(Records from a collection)

○ ○ ○ ○

(** [demo_vector_clocks()]: the three final clocks and the three
    comparisons it prints, or [None] if a call raised. *)
Definition demo_vector_clocks (set_iter : gset string → list string)
  : option ((gmap string Z * gmap string Z * gmap string Z) *
            (option Z * option Z * option Z)) :=
  let process_a := VectorClockProcess.init "A" in
  let process_b := VectorClockProcess.init "B" in
  let process_c := VectorClockProcess.init "C" in
  match VectorClockProcess.send_message "Hello from A" (Some "B") process_a
  with
  | (process_a, Return message1) =>
  match VectorClockProcess.receive_message set_iter message1 process_b with
  | (process_b, Return _) =>
  match VectorClockProcess.send_message "Hello from B" (Some "C") process_b
  with
  | (process_b, Return message2) =>
  match VectorClockProcess.receive_message set_iter message2 process_c with
  | (process_c, Return _) =>
  match VectorClockProcess.send_message "Second message from A" (Some "C")
          process_a with
  | (process_a, Return message3) =>
  match VectorClockProcess.receive_message set_iter message3 process_c with
  | (process_c, Return _) =>
  match VectorClockProcess.local_event process_b with
  | (process_b, Return _) =>
      Some
        ((VectorClockProcess.get_clock_state process_a,
          VectorClockProcess.get_clock_state process_b,
          VectorClockProcess.get_clock_state process_c),
         (VectorClockProcess.compare_with_other set_iter
            (VectorClockProcess.get_clock_state process_b) process_a,
          VectorClockProcess.compare_with_other set_iter
            (VectorClockProcess.get_clock_state process_c) process_b,
          VectorClockProcess.compare_with_other set_iter
            (VectorClockProcess.get_clock_state process_c) process_a))
  | _ => None end | _ => None end | _ => None end | _ => None end
  | _ => None end | _ => None end | _ => None end.
End defs.
End Run.

(** * Proofs *)

Ltac unfold_M :=
  unfold mbind, M_bind, mret, M_ret, gets, modify, lift_outcome, raise, getitem.

(** ** Reading a dictionary with a default *)

Section get0_facts.
Context `{Countable K}.
Implicit Types (c : gmap K Z) (k : K).

Lemma get0_insert_eq c k v : get0 (<[k := v]> c) k = v.
Proof. unfold get0. by rewrite lookup_insert_eq. Qed.

Lemma get0_insert_ne c k j v : k ≠ j → get0 (<[k := v]> c) j = get0 c j.
Proof. intros. unfold get0. by rewrite lookup_insert_ne. Qed.

Lemma get0_Some c k v : c !! k = Some v → get0 c k = v.
Proof. unfold get0. by intros ->. Qed.

Lemma get0_None c k : c !! k = None → get0 c k = 0.
Proof. unfold get0. by intros ->. Qed.

Lemma get0_not_dom c k : k ∉ dom c → get0 c k = 0.
Proof. intros ?%not_elem_of_dom. by apply get0_None. Qed.

Lemma get0_nonneg c k : Spec.nonneg c → 0 ≤ get0 c k.
Proof.
  intros Hc. unfold get0. destruct (c !! k) as [v|] eqn:Hk; simpl; [|lia].
  exact (Hc k v Hk).
Qed.

Lemma pyget0_int (r : gmap K Z) k : pyget0 (PyInt <$> r) k = PyInt (get0 r k).
Proof. unfold pyget0, get0. rewrite lookup_fmap. by destruct (r !! k). Qed.

Lemma nonneg_insert c k v : Spec.nonneg c → 0 ≤ v → Spec.nonneg (<[k := v]> c).
Proof. intros. by apply map_Forall_insert_2. Qed.

Lemma grows_refl c : Spec.grows c c.
Proof. intros k v ?. exists v. split; [done | lia]. Qed.

Lemma grows_trans c1 c2 c3 :
  Spec.grows c1 c2 → Spec.grows c2 c3 → Spec.grows c1 c3.
Proof.
  intros H12 H23 k v Hk.
  destruct (H12 k v Hk) as (v2 & Hk2 & ?).
  destruct (H23 k v2 Hk2) as (v3 & Hk3 & ?).
  exists v3. split; [done | lia].
Qed.

Lemma grows_insert c k v : get0 c k ≤ v → Spec.grows c (<[k := v]> c).
Proof.
  intros Hle j w Hj. destruct (decide (k = j)) as [->|Hne].
  - exists v. rewrite lookup_insert_eq. split; [done|].
    by rewrite (get0_Some _ _ _ Hj) in Hle.
  - exists w. rewrite lookup_insert_ne by done. split; [done | lia].
Qed.
End get0_facts.

(** ** The class [VectorClock] *)

Section vector_clock_theory.
Context `{Countable K}.
Variable set_iter : gset K → list K.
Hypothesis set_iter_perm : ∀ s, set_iter s ≡ₚ elements s.
Import VectorClock.
Implicit Types (self : VectorClock.t K) (r : gmap K Z) (k : K).

Lemma elem_of_set_iter k (s : gset K) : k ∈ set_iter s ↔ k ∈ s.
Proof. rewrite set_iter_perm. apply elem_of_elements. Qed.

Lemma set_clock_id self : set_clock (clock self) self = self.
Proof. by destruct self. Qed.

(** On integer counters the loop never raises, and it leaves the larger
    value at every key it visits. *)
Lemma update_loop_int r ps self :
  ∃ c', update_loop (PyInt <$> r) ps self = (set_clock c' self, Return tt) ∧
    ∀ k, c' !! k = if decide (k ∈ ps)
                   then Some (Z.max (get0 (clock self) k) (get0 r k))
                   else clock self !! k.
Proof.
  revert self. induction ps as [|p ps IH]; intros self.
  - exists (clock self). split; [by rewrite set_clock_id|].
    intros k. case_decide as Hk; [by apply elem_of_nil in Hk | done].
  - destruct (IH (set_clock (<[p := Z.max (get0 (clock self) p) (get0 r p)]>
                               (clock self)) self)) as (c' & Hrun & Hc').
    exists c'. split.
    + simpl. unfold_M. rewrite pyget0_int. simpl. exact Hrun.
    + intros k. rewrite Hc'. simpl.
      destruct (decide (k = p)) as [->|Hne].
      * rewrite get0_insert_eq, lookup_insert_eq.
        rewrite (decide_True (P := p ∈ p :: ps)) by (apply elem_of_cons; by left).
        case_decide; f_equal; lia.
      * rewrite get0_insert_ne, lookup_insert_ne by done.
        destruct (decide (k ∈ ps)).
        -- by rewrite decide_True by (apply elem_of_cons; by right).
        -- by rewrite decide_False by (apply not_elem_of_cons; by split).
Qed.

○ ○ ○ ○

[What the exercise asks]
Provide an exact reproduction of all the entries shown above.

[Solution to this exercise]
(** [demo_vector_clocks()]: the three final clocks and the three
    comparisons it prints, or [None] if a call raised. *)
Definition demo_vector_clocks (set_iter : gset string → list string)
  : option ((gmap string Z * gmap string Z * gmap string Z) *
            (option Z * option Z * option Z)) :=
  let process_a := VectorClockProcess.init "A" in
  let process_b := VectorClockProcess.init "B" in
  let process_c := VectorClockProcess.init "C" in
  match VectorClockProcess.send_message "Hello from A" (Some "B") process_a
  with
  | (process_a, Return message1) =>
  match VectorClockProcess.receive_message set_iter message1 process_b with
  | (process_b, Return _) =>
  match VectorClockProcess.send_message "Hello from B" (Some "C") process_b
  with
  | (process_b, Return message2) =>
  match VectorClockProcess.receive_message set_iter message2 process_c with
  | (process_c, Return _) =>
  match VectorClockProcess.send_message "Second message from A" (Some "C")
          process_a with
  | (process_a, Return message3) =>
  match VectorClockProcess.receive_message set_iter message3 process_c with
  | (process_c, Return _) =>
  match VectorClockProcess.local_event process_b with
  | (process_b, Return _) =>
      Some
        ((VectorClockProcess.get_clock_state process_a,
          VectorClockProcess.get_clock_state process_b,
          VectorClockProcess.get_clock_state process_c),
         (VectorClockProcess.compare_with_other set_iter
            (VectorClockProcess.get_clock_state process_b) process_a,
          VectorClockProcess.compare_with_other set_iter
            (VectorClockProcess.get_clock_state process_c) process_b,
          VectorClockProcess.compare_with_other set_iter
            (VectorClockProcess.get_clock_state process_c) process_a))
  | _ => None end | _ => None end | _ => None end | _ => None end
  | _ => None end | _ => None end | _ => None end.
End defs.
End Run.

(** * Proofs *)

Ltac unfold_M :=
  unfold mbind, M_bind, mret, M_ret, gets, modify, lift_outcome, raise, getitem.

(** ** Reading a dictionary with a default *)

Section get0_facts.
Context `{Countable K}.
Implicit Types (c : gmap K Z) (k : K).

Lemma get0_insert_eq c k v : get0 (<[k := v]> c) k = v.
Proof. unfold get0. by rewrite lookup_insert_eq. Qed.

Lemma get0_insert_ne c k j v : k ≠ j → get0 (<[k := v]> c) j = get0 c j.
Proof. intros. unfold get0. by rewrite lookup_insert_ne. Qed.

Lemma get0_Some c k v : c !! k = Some v → get0 c k = v.
Proof. unfold get0. by intros ->. Qed.

Lemma get0_None c k : c !! k = None → get0 c k = 0.
Proof. unfold get0. by intros ->. Qed.

Lemma get0_not_dom c k : k ∉ dom c → get0 c k = 0.
Proof. intros ?%not_elem_of_dom. by apply get0_None. Qed.

Lemma get0_nonneg c k : Spec.nonneg c → 0 ≤ get0 c k.
Proof.
  intros Hc. unfold get0. destruct (c !! k) as [v|] eqn:Hk; simpl; [|lia].
  exact (Hc k v Hk).
Qed.

Lemma pyget0_int (r : gmap K Z) k : pyget0 (PyInt <$> r) k = PyInt (get0 r k).
Proof. unfold pyget0, get0. rewrite lookup_fmap. by destruct (r !! k). Qed.

Lemma nonneg_insert c k v : Spec.nonneg c → 0 ≤ v → Spec.nonneg (<[k := v]> c).
Proof. intros. by apply map_Forall_insert_2. Qed.

Lemma grows_refl c : Spec.grows c c.
Proof. intros k v ?. exists v. split; [done | lia]. Qed.

Lemma grows_trans c1 c2 c3 :
  Spec.grows c1 c2 → Spec.grows c2 c3 → Spec.grows c1 c3.
Proof.
  intros H12 H23 k v Hk.
  destruct (H12 k v Hk) as (v2 & Hk2 & ?).
  destruct (H23 k v2 Hk2) as (v3 & Hk3 & ?).
  exists v3. split; [done | lia].
Qed.

Lemma grows_insert c k v : get0 c k ≤ v → Spec.grows c (<[k := v]> c).
Proof.
  intros Hle j w Hj. destruct (decide (k = j)) as [->|Hne].
  - exists v. rewrite lookup_insert_eq. split; [done|].
    by rewrite (get0_Some _ _ _ Hj) in Hle.
  - exists w. rewrite lookup_insert_ne by done. split; [done | lia].
Qed.
End get0_facts.

(** ** The class [VectorClock] *)

Section vector_clock_theory.
Context `{Countable K}.
Variable set_iter : gset K → list K.
Hypothesis set_iter_perm : ∀ s, set_iter s ≡ₚ elements s.
Import VectorClock.
Implicit Types (self : VectorClock.t K) (r : gmap K Z) (k : K).

Lemma elem_of_set_iter k (s : gset K) : k ∈ set_iter s ↔ k ∈ s.
Proof. rewrite set_iter_perm. apply elem_of_elements. Qed.

Lemma set_clock_id self : set_clock (clock self) self = self.
Proof. by destruct self. Qed.

(** On integer counters the loop never raises, and it leaves the larger
    value at every key it visits. *)
Lemma update_loop_int r ps self :
  ∃ c', update_loop (PyInt <$> r) ps self = (set_clock c' self, Return tt) ∧
    ∀ k, c' !! k = if decide (k ∈ ps)
                   then Some (Z.max (get0 (clock self) k) (get0 r k))
                   else clock self !! k.
Proof.
  revert self. induction ps as [|p ps IH]; intros self.
  - exists (clock self). split; [by rewrite set_clock_id|].
    intros k. case_decide as Hk; [by apply elem_of_nil in Hk | done].
  - destruct (IH (set_clock (<[p := Z.max (get0 (clock self) p) (get0 r p)]>
                               (clock self)) self)) as (c' & Hrun & Hc').
    exists c'. split.
    + simpl. unfold_M. rewrite pyget0_int. simpl. exact Hrun.
    + intros k. rewrite Hc'. simpl.
      destruct (decide (k = p)) as [->|Hne].
      * rewrite get0_insert_eq, lookup_insert_eq.
        rewrite (decide_True (P := p ∈ p :: ps)) by (apply elem_of_cons; by left).
        case_decide; f_equal; lia.
      * rewrite get0_insert_ne, lookup_insert_ne by done.
        destruct (decide (k ∈ ps)).
        -- by rewrite decide_True by (apply elem_of_cons; by right).
        -- by rewrite decide_False by (apply not_elem_of_cons; by split).
Qed.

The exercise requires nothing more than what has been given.